На другое утро я сообщилъ женѣ и дѣтямъ свой планъ исправленія преступниковъ; но они не одобрили моихъ намѣреній, говоря, что они неисполнимы и даже совсѣмъ некстати, потому что никого я не исправлю, но зато могу скомпрометировать свой священный санъ.
— Извините меня, возразилъ я:- они хоть и грѣшные, но все же люди; а этого вполнѣ достаточно, чтобы пробудить мои симпатіи. Всякій добрый совѣтъ, хотя бы отвергнутый ближними, обогащаетъ того, кто подалъ его; и если я моими наставленіями не исправлю ихъ, то самому себѣ навѣрное принесу пользу. Милые мои, еслибъ всѣ эти жалкія созданія были принцами, тысячи людей сбѣжались бы предложить имъ совѣты и утѣшенія; а я полагаю, что души людей, запрятанныхъ въ тюрьму, такъ же драгоцѣнны, какъ и души вѣнценосцевъ. Да, мои безцѣнные, если возможно ихъ исправить, то надо попытаться. Можетъ быть, не всѣ отнесутся ко мнѣ съ пренебреженіемъ; можетъ быть, удастся мнѣ хоть одного вытащить изъ бездны, и это будетъ уже великое пріобрѣтеніе; потому что есть ли на свѣтѣ что дороже души человѣческой?
Сказавъ это, я разстался съ ними и пошелъ въ общую залу, гдѣ заключенные ожидали меня и очень веселились, собираясь каждый по-своему подразнить «доктора» и устроить какую нибудь каверзу. Такъ, напримѣръ, въ ту минуту, какъ я хотѣлъ начинать чтеніе, одинъ изъ нихъ свернулъ на сторону мой парикъ, какъ будто нечаянно, и сталъ извиняться; другой, стоя поодаль, очень мѣтко плевалъ сквозь зубы и забрызгалъ мнѣ всю книгу; третій восклицалъ «аминь!» такимъ афектированнымъ голосомъ, что всѣ помирали со смѣху; четвертый искусно укралъ у меня изъ кармана очки; но въ особенности угодилъ всей компаніи пятый: замѣтивъ, въ какомъ порядкѣ я располагаю передъ собою на столѣ богослужебныя книги, онъ съ чрезвычайною ловкостью и проворствомъ стащилъ одну изъ нихъ и замѣнилъ ее своею собственной, которая была ничто иное какъ сборникъ самыхъ безстыдныхъ анекдотовъ и сальностей. Но я не обращалъ никакого вниманія на эту кучку шутниковъ и продолжалъ свое дѣло, увѣренный, что то, что было въ моей попыткѣ смѣшного, только разъ или два возбудитъ ихъ издѣвательство серьезный же элементъ во всякомъ случаѣ останется. И мой разсчетъ оказался вѣрнымъ: прошло не болѣе шести дней, какъ уже иные начали каяться, и всѣ слушали внимательно.

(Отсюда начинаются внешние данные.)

(* ===== verification/Watchdog.v ===== *)
(** Watchdog policy, [shared/core/od_watchdog.c] over [shared/hal/od_hal_wdt.h]: the
    retained byte, strike counting across resets, safe mode and the breadcrumb,
    against a reference that counts. *)

From stdpp Require Import strings.
From S2P Require Import Prelude.

Module Watchdog.

Definition OD_WDT_TIMEOUT_S : Z := 300.
Definition OD_WDT_SAFE_MODE_STRIKES : Z := 3.
Definition OD_WDT_HEALTHY_MS : Z := 10 * 60 * 1000.
Definition OD_WDT_PHASE_IDLE : Z := 0.
Definition OD_WDT_RETAINED_TAG_MASK : Z := 0xC0.
Definition OD_WDT_RETAINED_TAG_VALUE : Z := 0x80.
Definition OD_WDT_RETAINED_CNT_MASK : Z := 0x30.
Definition OD_WDT_RETAINED_CNT_SHIFT : Z := 4.
Definition OD_WDT_RETAINED_PHASE_MASK : Z := 0x0F.
Definition OD_HAL_WDT_RESET_WATCHDOG : Z := 0x02.

Inductive od_hal_wdt_arm_result :=
| OD_HAL_WDT_ARM_OK | OD_HAL_WDT_ARM_INHERITED | OD_HAL_WDT_ARM_DISABLED | OD_HAL_WDT_ARM_UNSUPPORTED | OD_HAL_WDT_ARM_ERROR.

(** [od_hal_wdt.h]. *)
Class WdtHal (E : Type) := {
  od_hal_wdt_reset_reason : E -> Z;
  od_hal_wdt_retained_read : E -> option Z * E;
  od_hal_wdt_retained_write : E -> Z -> bool * E;
  od_hal_wdt_arm : E -> Z -> od_hal_wdt_arm_result * E;
  od_hal_wdt_feed : E -> E;
}.

Record od_watchdog_boot_report := {
  r_reset_reason : Z; was_watchdog : bool; retained_readable : bool; retained_writable : bool; breadcrumb_valid : bool;
  prev_phase : Z; r_strikes : Z; r_safe_mode : bool;
}.

Record od_watchdog := {
  armed : bool; safe_mode : bool; strikes_to_clear : bool; retained_usable : bool; boot_ms : Z; strikes : Z;
  last_phase : Z; write_failed : bool;
}.

Definition od_watchdog_retained_valid (b : Z) : bool := Z.land b OD_WDT_RETAINED_TAG_MASK =? OD_WDT_RETAINED_TAG_VALUE.
Definition od_watchdog_retained_strikes (b : Z) : Z := u8 (Z.shiftr (Z.land b OD_WDT_RETAINED_CNT_MASK) OD_WDT_RETAINED_CNT_SHIFT).
Definition od_watchdog_retained_phase (b : Z) : Z := u8 (Z.land b OD_WDT_RETAINED_PHASE_MASK).
Definition od_watchdog_retained_pack (n phase : Z) : Z :=
  let n := if 3 <? n then 3 else n in
  u8 (Z.lor (Z.lor OD_WDT_RETAINED_TAG_VALUE (Z.land (u8 (Z.shiftl n OD_WDT_RETAINED_CNT_SHIFT)) OD_WDT_RETAINED_CNT_MASK))
        (Z.land phase OD_WDT_RETAINED_PHASE_MASK)).

Definition phase_names : list string :=
  ["IDLE"; "ACQUIRE_COLD"; "ACQUIRE_WARM"; "INIT_SEQ"; "FILL"; "STREAM"; "REFRESH_WAIT"; "RELEASE";
   "FORCE_OFF"; "BOOT_REFRESH"; "IDLE_OFF"; "IDLE_WARM"; "PWRMGM_PMIC"; "PWRMGM_RAIL"; "PWRMGM_PINS"; "PWRMGM_BUS"]%string.

Definition od_watchdog_phase_name (phase : Z) : string :=
  if u8 (len phase_names) <=? phase then "UNKNOWN"%string else phase_names.[phase].

(** The controller and the target. *)
Record wstate (E : Type) := { w_dog : od_watchdog; w_env : E }.
Arguments w_dog {E} _.
Arguments w_env {E} _.

Definition set_last_phase (s : od_watchdog) (p : Z) : od_watchdog :=
  {| armed := armed s; safe_mode := safe_mode s; strikes_to_clear := strikes_to_clear s; retained_usable := retained_usable s;
     boot_ms := boot_ms s; strikes := strikes s; last_phase := p; write_failed := write_failed s |}.

Definition set_write_failed (s : od_watchdog) : od_watchdog :=
  {| armed := armed s; safe_mode := safe_mode s; strikes_to_clear := strikes_to_clear s; retained_usable := retained_usable s;
     boot_ms := boot_ms s; strikes := strikes s; last_phase := last_phase s; write_failed := true |}.

Definition set_armed (s : od_watchdog) (a : bool) : od_watchdog :=
  {| armed := a; safe_mode := safe_mode s; strikes_to_clear := strikes_to_clear s; retained_usable := retained_usable s;
     boot_ms := boot_ms s; strikes := strikes s; last_phase := last_phase s; write_failed := write_failed s |}.

Definition set_cleared (s : od_watchdog) : od_watchdog :=
  {| armed := armed s; safe_mode := safe_mode s; strikes_to_clear := false; retained_usable := retained_usable s;
     boot_ms := boot_ms s; strikes := 0; last_phase := last_phase s; write_failed := write_failed s |}.

(** [boot_init]'s zeroed structure, with its first assignments, and the accounting's. *)
Definition booted (now : Z) (usable : bool) (n : Z) : od_watchdog :=
  {| armed := false; safe_mode := OD_WDT_SAFE_MODE_STRIKES <=? n; strikes_to_clear := negb (n =? 0); retained_usable := usable;
     boot_ms := now; strikes := n; last_phase := 0xFF; write_failed := false |}.

Section Operations.
Context {E : Type} `{WdtHal E}.
Implicit Types (x : wstate E).

(** [retained_update]: whether the byte was written. *)
Definition retained_update (usable : bool) (e : E) (mask value : Z) : bool * E :=
  if negb usable then (false, e)
  else
    let '(r, e) := od_hal_wdt_retained_read e in
    match r with
    | None => (false, e)
    | Some cur =>
        let cur := if od_watchdog_retained_valid cur then cur else OD_WDT_RETAINED_TAG_VALUE in
        od_hal_wdt_retained_write e (u8 (Z.lor (Z.land cur (u8 (Z.lnot mask))) (Z.land value mask)))
    end.

Definition strikes_store (usable : bool) (e : E) (n : Z) : E :=
  let n := if 3 <? n then 3 else n in
  (retained_update usable e OD_WDT_RETAINED_CNT_MASK (u8 (Z.shiftl n OD_WDT_RETAINED_CNT_SHIFT))).2.

Definition od_watchdog_breadcrumb x (phase : Z) : wstate E :=
  let s := w_dog x in
  let phase := u8 (Z.land phase OD_WDT_RETAINED_PHASE_MASK) in
  if phase =? last_phase s then x
  else
    let '(ok, e) := retained_update (retained_usable s) (w_env x) OD_WDT_RETAINED_PHASE_MASK phase in
    {| w_dog := if ok then set_last_phase s phase else set_write_failed s; w_env := e |}.

(** The strike accounting: the new count, stored when it changed hands. *)
Definition account (usable : bool) (e : E) (reason n : Z) : Z * E :=
  if negb (Z.land reason OD_HAL_WDT_RESET_WATCHDOG =? 0) then
    let n := if n <? 3 then u8 (n + 1) else n in (n, strikes_store usable e n)
  else if negb (n =? 0) then (0, strikes_store usable e 0)
  else (n, e).

Definition od_watchdog_boot_init (e : E) (now : Z) : wstate E * od_watchdog_boot_report :=
  let reason := od_hal_wdt_reset_reason e in
  let '(r, e) := od_hal_wdt_retained_read e in
  let readable := bool_decide (is_Some r) in
  let valid := match r with Some b => od_watchdog_retained_valid b | None => false end in
  let n := match r with Some b => if valid then od_watchdog_retained_strikes b else 0 | None => 0 end in
  let '(usable, e) :=
    if readable && negb valid then
      let '(ok, e) := od_hal_wdt_retained_write e OD_WDT_RETAINED_TAG_VALUE in (if ok then readable else false, e)
    else (readable, e) in
  let '(n, e) := account usable e reason n in
  let x := od_watchdog_breadcrumb {| w_dog := booted now usable n; w_env := e |} OD_WDT_PHASE_IDLE in
  (x, {| r_reset_reason := reason; was_watchdog := negb (Z.land reason OD_HAL_WDT_RESET_WATCHDOG =? 0);
         retained_readable := readable; retained_writable := retained_usable (w_dog x); breadcrumb_valid := valid;
         prev_phase := match r with Some b => if valid then od_watchdog_retained_phase b else 0 | None => 0 end;
         r_strikes := n; r_safe_mode := safe_mode (w_dog x) |}).

Definition od_watchdog_in_safe_mode (s : od_watchdog) : bool := safe_mode s.

Definition od_watchdog_arm x : wstate E * od_hal_wdt_arm_result :=
  let '(rc, e) := od_hal_wdt_arm (w_env x) OD_WDT_TIMEOUT_S in
  ({| w_dog := set_armed (w_dog x) (match rc with OD_HAL_WDT_ARM_OK | OD_HAL_WDT_ARM_INHERITED => true | _ => false end);
      w_env := e |}, rc).

Definition strikes_clear_if_healthy x (now : Z) : wstate E :=
  let s := w_dog x in
  if negb (strikes_to_clear s) then x
  else if u32 (now - boot_ms s) <? OD_WDT_HEALTHY_MS then x
  else {| w_dog := set_cleared s; w_env := strikes_store (retained_usable s) (w_env x) 0 |}.

Definition od_watchdog_feed x (now : Z) : wstate E :=
  let x := strikes_clear_if_healthy x now in {| w_dog := w_dog x; w_env := od_hal_wdt_feed (w_env x) |}.
End Operations.

(** ** The reference: counting *)

(** The strikes a boot arrives at. *)
Definition next_strikes (n reason : Z) : Z := if Z.land reason OD_HAL_WDT_RESET_WATCHDOG =? 0 then 0 else Z.min 3 (n + 1).

(** What a running device does. *)
Inductive wd_action := Feed (now : Z) | Breadcrumb (phase : Z) | Arm.

(** Strikes and breadcrumb after an action of a device that booted at [t0]: ten
    minutes up clear the count. *)
Definition ref_action (t0 : Z) (st : Z * Z) (a : wd_action) : Z * Z :=
  match a with
  | Feed now => (if OD_WDT_HEALTHY_MS <=? u32 (now - t0) then 0 else st.1, st.2)
  | Breadcrumb p => (st.1, p mod 16)
  | Arm => st
  end.

(** A life: why it started, when, and what it did. *)
Record life := { l_reason : Z; l_boot_ms : Z; l_actions : list wd_action }.

Definition ref_life (st : Z * Z) (l : life) : Z * Z :=
  foldl (ref_action (l_boot_ms l)) (next_strikes st.1 (l_reason l), OD_WDT_PHASE_IDLE) (l_actions l).

Section Theorems.
Context {E : Type} `{WdtHal E}.
Implicit Types (x : wstate E).

Definition act x (a : wd_action) : wstate E :=
  match a with
  | Feed now => od_watchdog_feed x now
  | Breadcrumb p => od_watchdog_breadcrumb x p
  | Arm => (od_watchdog_arm x).1
  end.

(** A reset keeps the retained byte, which is the target's [cell], and sets the cause;
    reads and writes of the byte work. *)
Variable cell : E -> Z.
Variable reset : E -> Z -> E.
Hypothesis read_cell : forall e, (od_hal_wdt_retained_read e).1 = Some (cell e) /\ cell (od_hal_wdt_retained_read e).2 = cell e.
Hypothesis write_cell : forall e v, is_byte v ->
  (od_hal_wdt_retained_write e v).1 = true /\ cell (od_hal_wdt_retained_write e v).2 = v.
Hypothesis arm_cell : forall e t, cell (od_hal_wdt_arm e t).2 = cell e.
Hypothesis feed_cell : forall e, cell (od_hal_wdt_feed e) = cell e.
Hypothesis reset_cell : forall e r, cell (reset e r) = cell e /\ od_hal_wdt_reset_reason (reset e r) = r.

Я искренно могъ поздравить себя съ тѣмъ, чего достигъ настойчивостью и умѣньемъ: я пробудилъ сознаніе въ жалкихъ существахъ, дотолѣ вполнѣ лишенныхъ всякаго нравственнаго чувства, и мнѣ захотѣлось облегчить также и матеріальное ихъ положеніе, доставивъ имъ хоть нѣкоторыя удобства жизни. До тѣхъ поръ они только и дѣлали, что голодали или пьянствовали, переходя отъ буйства и разгула къ горькимъ жалобамъ; между собою они то ссорились, то играли въ карты, или же вырѣзывали изъ дерева тампоны для набиванія трубокъ табакомъ. Этотъ пустяшный промыселъ подалъ мнѣ мысль подбить тѣхъ изъ нихъ, у кого была охота работать, заготовлять колодки для башмачниковъ и формы для трубочныхъ фабрикантовъ; дерево на эти подѣлки покупалось по подпискѣ на общій счетъ, а самыя издѣлія, по мѣрѣ ихъ заготовленія, продавались въ городѣ черезъ меня, такъ что всякій день они имѣли кое-какой заработокъ, правда — очень небольшой, но достаточный для ихъ прокормленія.
Не удовольствовавшись этимъ, я установилъ наказанія за распутство и награды за особое прилежаніе. Такимъ образомъ, недѣли въ двѣ у насъ образовалось нѣчто въ родѣ настоящей человѣческой общины, и я имѣлъ удовольствіе воображать себя законодателемъ, превратившимъ свирѣпыхъ дикарей въ послушныхъ и мирныхъ гражданъ.